Dün, Korg. İlhan Talu'nun savcılık ifadelerini ele almıştım. Bilip bilmeden insanları suçlamamak gerekir.
Daha önce, Havacı Korg. Mehmet Şanver'in ifadesine de temas etmiş, İlhan Talu hakkında, olumsuz diyebileceğimiz sözlerine dikkat çekmiştim. (M. Şanver, 15 Temmuz'dan sonra toplanan YAŞ'ta, "hakkı yendiği için", emekliliğini istedi.)
Ordu içine siyaset sokulunca, insanlar birbirinden şüphe eder hâle geliyorlar. İhtiyatlı davranıyorlar. Siyasetin girdiği ordu savaşamaz. Bir komutan diğer komutana güvenemez; verdiği koordinatlardan şüphe eder. Askeri, cepheye gönderse, kırdırmak için mi gönderiyor, sorusu burgu gibi beynini oyar.
Bir Anayasa varsa, ordu mensubu, o anayasa çizgisinin dışında, tercihini izhâr edemez.
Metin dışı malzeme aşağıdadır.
(** X21.  For a search domain that [printresult] has no format for
    (commits, for one), every item is printed as it is: printing a list
    of items never fails, and prints the items in their order. *)
Theorem printresult_unformatted_domain (args : Args) (domain : string)
  (l : list json) (w : world) :
  formatted_domain domain = false ->
  printresult args domain (JArr l) w =
  (Ok tt, {| sent := sent w; printed := printed w ++ map PrintValue l |}).
Proof.
  unfold formatted_domain. intros H.
  apply orb_false_iff in H as [H Hu]. apply orb_false_iff in H as [H Hr].
  apply orb_false_iff in H as [Hc Hi].
  unfold printresult, bind at 1, lift. cbn [iterate].
  revert w. induction l as [|item l IH]; intros w.
  - destruct w. cbn. rewrite app_nil_r. reflexivity.
  - cbn [for_each]. unfold bind at 1. unfold printresult_item at 1.
    rewrite Hc, Hi, Hr, Hu. unfold print at 1. rewrite IH.
    cbn [sent printed map]. rewrite <- app_assoc. reflexivity.
Qed.

Lemma printresult_unformatted_domain_witness :
  printresult Sample2.commit_args "commit"
    (JArr [JObj [("sha", JStr "abc")]; JNull]) Sample.empty_world =
  (Ok tt,
   {| sent := [];
      printed := [PrintValue (JObj [("sha", JStr "abc")]); PrintValue JNull] |}).
Proof.
  apply (printresult_unformatted_domain Sample2.commit_args "commit"
           [JObj [("sha", JStr "abc")]; JNull] Sample.empty_world).
  reflexivity.
Defined.

(** X22.  A batch in which no name parses sends no request at all: it
    reports every name, in order, and completes. *)
Theorem inforepos_nothing_parses (L : Library) (api : GithubApi) (args : Args)
  (w : world) :
  (forall name, In name (REPOS args) -> sanitizereponame name = None) ->
  inforepos L api args w =
  (Ok tt,
   {| sent := sent w;
      printed := printed w ++
        map (fun name =>
               Printf "failed to parse repository name from '%s'" [JStr name])
            (REPOS args) |}).
Proof.
  unfold inforepos. generalize (REPOS args) as names. intros names.
  revert w. induction names as [|name names IH]; intros w H.
  - destruct w. cbn. rewrite app_nil_r. reflexivity.
  - cbn [for_each]. unfold bind at 1. unfold inforepos_step at 1.
    rewrite (H name (or_introl eq_refl)).
    change (print_fmt "failed to parse repository name from '%s'" [JStr name] w)
      with (@Ok unit tt, reported name w).
    cbv beta iota. rewrite IH by (intros n Hn; apply H; right; exact Hn).
    unfold reported. cbn [sent printed map]. rewrite <- app_assoc. reflexivity.
Qed.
Elbette temayülleri olacaktır. Ancak, temayüllerini kabul ettireceği, propagandasını yapacağı yer ordu içi olamaz.
İlhan Talu'nun savcılık ifadeleri basın-yayın organlarında parça parça yayınlandı. Bazı basın yayın organları taraflı davranıp, İlhan Talu'yu zan altında bırakırlarken, bazıları da kendilerini suçtan arındırmaya yönelik ifadeleri öne çıkardılar. (Önceki günkü Yeni Akit gibi.)
İlhan Talu ifadesinde, "Temel görevim FETÖ terör örgütü ile mücadele etmektir. Ağustos ayındaki şurada bağı olanlar için MİT, Emniyet, MGK Genel Sekreterliği, Devlet Denetleme Kurulu Başkanlığı ile yapmış olduğumuz araştırmalar neticesi liste oluşturduk. Bu listeler hazırdı ve Pazar günü 17.07.2016 tarihinde saat 10:00'da bu listeleri olay olmamış olsa idi son koordinasyonu yapılıp ilgili makamlara verilecektir." diyor.
Şunu hatırlatayım...
İlhan Talu, Genelkurmay Başkanlığı Personel Başkanlığı'na getirildiğinde Hürriyet gazetesinde "Genelkurmay'da Anlamlı Değişiklik" başlığı ile haber yapılmış ve İ. Talu'nun "Paralel" ile mücadele için bu göreve getirildiği belirtilmişti.
Ben, burada, bir başka ifadeyi vereceğim. Korg. Salih Ulusoy, İ. Talu için, "İlhan Talu Korgenerali ben Harbiye'den beri tanırım. Dini cemaatlerle hiçbir bağı yoktur. Ülkücü olarak bilirim."
Peşin bir şey söyleyemeyiz. Muhâkeme edilmelerini bekleyeceğiz.
At izi it izine karışmasın. Yanlışlıklardan, insanları mesnetsiz suçlamalardan kaçınalım, derim.